• **Exercise directions**: Select, from the data, each line where "false" occurs.

↓

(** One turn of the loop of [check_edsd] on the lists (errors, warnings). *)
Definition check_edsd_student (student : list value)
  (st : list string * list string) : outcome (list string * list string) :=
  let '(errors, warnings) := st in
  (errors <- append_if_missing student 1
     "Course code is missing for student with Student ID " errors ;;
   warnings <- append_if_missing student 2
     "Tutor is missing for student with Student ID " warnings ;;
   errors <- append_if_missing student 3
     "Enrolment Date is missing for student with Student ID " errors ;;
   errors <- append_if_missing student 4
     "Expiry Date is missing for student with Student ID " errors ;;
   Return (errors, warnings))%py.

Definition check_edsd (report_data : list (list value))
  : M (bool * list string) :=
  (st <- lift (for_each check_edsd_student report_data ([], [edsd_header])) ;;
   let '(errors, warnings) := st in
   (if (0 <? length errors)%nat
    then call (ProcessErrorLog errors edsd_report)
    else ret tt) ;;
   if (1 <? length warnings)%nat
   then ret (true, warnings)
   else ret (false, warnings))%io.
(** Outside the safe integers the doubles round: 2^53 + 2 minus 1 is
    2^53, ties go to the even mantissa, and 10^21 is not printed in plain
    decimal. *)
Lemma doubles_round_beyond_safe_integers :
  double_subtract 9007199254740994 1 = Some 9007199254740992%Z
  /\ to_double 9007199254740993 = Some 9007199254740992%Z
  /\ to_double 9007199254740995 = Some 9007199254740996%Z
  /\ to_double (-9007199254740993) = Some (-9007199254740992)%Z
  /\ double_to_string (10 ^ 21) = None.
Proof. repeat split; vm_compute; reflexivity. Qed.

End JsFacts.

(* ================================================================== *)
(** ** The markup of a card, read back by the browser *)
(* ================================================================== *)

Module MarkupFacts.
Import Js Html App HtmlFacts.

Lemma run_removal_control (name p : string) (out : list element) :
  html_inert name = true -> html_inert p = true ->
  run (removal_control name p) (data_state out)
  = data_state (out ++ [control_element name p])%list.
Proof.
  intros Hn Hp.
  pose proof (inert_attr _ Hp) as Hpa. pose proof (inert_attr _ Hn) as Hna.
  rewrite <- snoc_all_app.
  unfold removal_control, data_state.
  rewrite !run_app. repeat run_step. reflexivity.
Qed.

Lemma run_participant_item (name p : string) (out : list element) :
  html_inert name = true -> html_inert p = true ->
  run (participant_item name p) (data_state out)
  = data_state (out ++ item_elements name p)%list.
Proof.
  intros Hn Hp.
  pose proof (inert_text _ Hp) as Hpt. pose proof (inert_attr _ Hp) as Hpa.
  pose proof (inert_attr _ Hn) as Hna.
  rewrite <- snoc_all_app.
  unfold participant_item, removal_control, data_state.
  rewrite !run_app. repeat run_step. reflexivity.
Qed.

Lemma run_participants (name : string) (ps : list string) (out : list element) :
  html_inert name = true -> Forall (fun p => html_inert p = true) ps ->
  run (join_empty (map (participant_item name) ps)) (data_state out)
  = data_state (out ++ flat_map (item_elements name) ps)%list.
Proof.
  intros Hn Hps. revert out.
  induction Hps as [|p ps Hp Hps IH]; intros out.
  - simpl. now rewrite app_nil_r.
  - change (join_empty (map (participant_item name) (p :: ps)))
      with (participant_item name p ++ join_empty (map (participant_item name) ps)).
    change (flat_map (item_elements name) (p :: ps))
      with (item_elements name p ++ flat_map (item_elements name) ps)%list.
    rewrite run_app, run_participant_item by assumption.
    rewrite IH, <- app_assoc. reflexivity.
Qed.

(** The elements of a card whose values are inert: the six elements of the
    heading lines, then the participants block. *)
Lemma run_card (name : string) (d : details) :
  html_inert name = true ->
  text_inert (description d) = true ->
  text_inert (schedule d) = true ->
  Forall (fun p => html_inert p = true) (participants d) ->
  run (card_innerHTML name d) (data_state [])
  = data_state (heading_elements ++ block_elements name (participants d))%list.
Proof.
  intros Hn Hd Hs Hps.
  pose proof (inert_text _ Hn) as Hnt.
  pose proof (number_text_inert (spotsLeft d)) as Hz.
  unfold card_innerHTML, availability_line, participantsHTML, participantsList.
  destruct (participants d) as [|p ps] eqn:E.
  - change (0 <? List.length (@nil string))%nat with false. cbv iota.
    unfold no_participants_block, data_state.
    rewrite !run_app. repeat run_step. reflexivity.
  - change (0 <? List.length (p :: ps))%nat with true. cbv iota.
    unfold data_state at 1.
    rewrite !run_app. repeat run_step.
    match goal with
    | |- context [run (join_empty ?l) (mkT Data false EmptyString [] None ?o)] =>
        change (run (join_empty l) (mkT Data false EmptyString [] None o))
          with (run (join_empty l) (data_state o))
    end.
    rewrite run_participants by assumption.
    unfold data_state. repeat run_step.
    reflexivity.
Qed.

↑

• **Expected output**:
   else ret (false, warnings))%io.
  - change (0 <? List.length (@nil string))%nat with false. cbv iota.
    | |- context [run (join_empty ?l) (mkT Data false EmptyString [] None ?o)] =>
        change (run (join_empty l) (mkT Data false EmptyString [] None o))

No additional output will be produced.